- EXERCISE
Take every line in the entries that includes the word "positive" and copy it.

[THE DATA Boundary: Start]

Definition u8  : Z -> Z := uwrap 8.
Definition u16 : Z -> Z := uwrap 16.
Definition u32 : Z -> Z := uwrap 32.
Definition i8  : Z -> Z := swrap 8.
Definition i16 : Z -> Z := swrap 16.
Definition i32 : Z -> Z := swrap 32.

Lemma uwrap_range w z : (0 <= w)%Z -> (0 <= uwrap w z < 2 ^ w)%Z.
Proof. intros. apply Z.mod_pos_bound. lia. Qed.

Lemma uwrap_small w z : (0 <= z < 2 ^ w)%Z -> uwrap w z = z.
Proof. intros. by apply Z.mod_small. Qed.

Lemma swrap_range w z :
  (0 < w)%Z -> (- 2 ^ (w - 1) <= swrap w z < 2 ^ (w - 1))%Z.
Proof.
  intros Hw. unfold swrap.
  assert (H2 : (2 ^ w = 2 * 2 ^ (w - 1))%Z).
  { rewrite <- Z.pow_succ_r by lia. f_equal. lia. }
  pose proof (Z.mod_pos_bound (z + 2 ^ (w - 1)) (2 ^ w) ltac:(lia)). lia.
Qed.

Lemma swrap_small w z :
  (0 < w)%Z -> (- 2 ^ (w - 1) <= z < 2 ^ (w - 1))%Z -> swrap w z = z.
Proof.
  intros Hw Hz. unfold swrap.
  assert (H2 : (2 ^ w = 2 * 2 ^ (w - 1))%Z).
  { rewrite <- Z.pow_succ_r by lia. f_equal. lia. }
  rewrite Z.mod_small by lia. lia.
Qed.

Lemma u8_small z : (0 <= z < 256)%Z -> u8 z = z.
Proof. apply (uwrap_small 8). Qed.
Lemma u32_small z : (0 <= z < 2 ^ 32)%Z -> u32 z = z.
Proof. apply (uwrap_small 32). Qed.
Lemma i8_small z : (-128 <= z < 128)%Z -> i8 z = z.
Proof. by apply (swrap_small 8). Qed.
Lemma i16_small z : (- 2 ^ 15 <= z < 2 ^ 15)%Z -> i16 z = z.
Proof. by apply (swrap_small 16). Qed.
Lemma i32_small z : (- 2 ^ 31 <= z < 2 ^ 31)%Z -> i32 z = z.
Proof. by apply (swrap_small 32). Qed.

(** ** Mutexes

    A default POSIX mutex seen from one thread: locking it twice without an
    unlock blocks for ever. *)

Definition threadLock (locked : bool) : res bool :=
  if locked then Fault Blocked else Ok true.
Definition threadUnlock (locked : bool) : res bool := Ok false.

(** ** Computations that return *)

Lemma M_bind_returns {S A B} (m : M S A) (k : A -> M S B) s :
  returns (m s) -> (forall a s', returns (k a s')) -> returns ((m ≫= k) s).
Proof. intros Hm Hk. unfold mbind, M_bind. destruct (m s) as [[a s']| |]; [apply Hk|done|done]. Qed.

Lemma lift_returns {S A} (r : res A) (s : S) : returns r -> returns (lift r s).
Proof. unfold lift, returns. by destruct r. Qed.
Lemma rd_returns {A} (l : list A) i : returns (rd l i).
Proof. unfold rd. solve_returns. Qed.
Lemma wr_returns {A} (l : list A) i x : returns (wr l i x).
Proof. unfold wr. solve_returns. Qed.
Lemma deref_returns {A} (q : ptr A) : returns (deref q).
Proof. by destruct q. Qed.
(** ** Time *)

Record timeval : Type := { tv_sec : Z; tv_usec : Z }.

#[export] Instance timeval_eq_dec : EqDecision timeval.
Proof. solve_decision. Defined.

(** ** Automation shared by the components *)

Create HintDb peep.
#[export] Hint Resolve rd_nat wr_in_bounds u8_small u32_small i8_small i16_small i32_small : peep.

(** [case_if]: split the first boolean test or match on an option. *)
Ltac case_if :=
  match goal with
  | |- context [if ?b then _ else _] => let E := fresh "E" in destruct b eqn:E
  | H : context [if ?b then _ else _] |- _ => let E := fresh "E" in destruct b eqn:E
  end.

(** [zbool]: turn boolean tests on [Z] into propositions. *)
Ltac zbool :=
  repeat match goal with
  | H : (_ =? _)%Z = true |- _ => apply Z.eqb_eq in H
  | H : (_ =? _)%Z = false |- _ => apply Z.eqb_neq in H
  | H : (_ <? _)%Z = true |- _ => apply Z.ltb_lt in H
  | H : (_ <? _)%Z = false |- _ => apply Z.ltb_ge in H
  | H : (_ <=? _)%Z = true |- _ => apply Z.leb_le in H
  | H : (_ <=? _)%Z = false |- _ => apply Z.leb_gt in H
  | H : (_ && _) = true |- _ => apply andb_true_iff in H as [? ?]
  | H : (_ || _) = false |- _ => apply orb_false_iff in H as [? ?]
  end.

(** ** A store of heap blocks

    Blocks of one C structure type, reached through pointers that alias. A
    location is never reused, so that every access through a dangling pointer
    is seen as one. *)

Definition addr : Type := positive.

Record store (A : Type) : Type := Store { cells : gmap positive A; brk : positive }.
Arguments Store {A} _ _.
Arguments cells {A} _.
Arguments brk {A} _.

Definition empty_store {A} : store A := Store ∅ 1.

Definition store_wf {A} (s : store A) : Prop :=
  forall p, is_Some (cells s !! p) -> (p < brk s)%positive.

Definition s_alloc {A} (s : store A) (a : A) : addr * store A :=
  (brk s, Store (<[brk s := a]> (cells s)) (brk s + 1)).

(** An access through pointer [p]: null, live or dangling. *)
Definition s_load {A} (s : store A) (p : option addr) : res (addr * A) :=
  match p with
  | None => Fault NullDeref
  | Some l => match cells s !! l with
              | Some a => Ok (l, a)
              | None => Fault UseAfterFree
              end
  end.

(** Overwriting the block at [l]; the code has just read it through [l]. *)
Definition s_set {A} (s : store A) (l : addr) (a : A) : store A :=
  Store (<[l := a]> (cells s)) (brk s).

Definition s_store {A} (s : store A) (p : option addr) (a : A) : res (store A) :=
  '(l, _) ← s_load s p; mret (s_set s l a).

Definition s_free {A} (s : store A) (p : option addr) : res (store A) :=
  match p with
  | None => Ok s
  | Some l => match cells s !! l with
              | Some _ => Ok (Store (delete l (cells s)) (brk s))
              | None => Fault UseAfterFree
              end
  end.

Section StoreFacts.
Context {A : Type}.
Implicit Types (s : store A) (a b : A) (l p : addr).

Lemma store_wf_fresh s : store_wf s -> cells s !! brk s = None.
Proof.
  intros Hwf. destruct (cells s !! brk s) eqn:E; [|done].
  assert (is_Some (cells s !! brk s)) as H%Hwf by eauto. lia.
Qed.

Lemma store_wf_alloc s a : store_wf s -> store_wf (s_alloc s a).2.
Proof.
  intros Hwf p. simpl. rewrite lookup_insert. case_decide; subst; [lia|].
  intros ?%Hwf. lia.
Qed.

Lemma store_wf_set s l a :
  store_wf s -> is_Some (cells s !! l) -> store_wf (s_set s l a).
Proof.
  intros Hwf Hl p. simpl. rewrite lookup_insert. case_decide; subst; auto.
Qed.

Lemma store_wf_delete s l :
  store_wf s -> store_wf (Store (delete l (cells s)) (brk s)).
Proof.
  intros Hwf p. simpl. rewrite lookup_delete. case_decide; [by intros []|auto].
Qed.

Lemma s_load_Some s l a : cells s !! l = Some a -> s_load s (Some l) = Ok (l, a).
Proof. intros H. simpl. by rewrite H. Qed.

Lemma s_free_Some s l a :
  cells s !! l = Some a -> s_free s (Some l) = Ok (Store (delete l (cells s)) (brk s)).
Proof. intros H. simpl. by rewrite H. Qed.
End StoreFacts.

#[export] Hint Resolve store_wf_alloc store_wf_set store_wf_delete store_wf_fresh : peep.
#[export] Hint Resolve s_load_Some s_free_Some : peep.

[THE DATA Boundary: End]

- EXPECTED OUTPUT
Definition addr : Type := positive.
Record store (A : Type) : Type := Store { cells : gmap positive A; brk : positive }.
  forall p, is_Some (cells s !! p) -> (p < brk s)%positive.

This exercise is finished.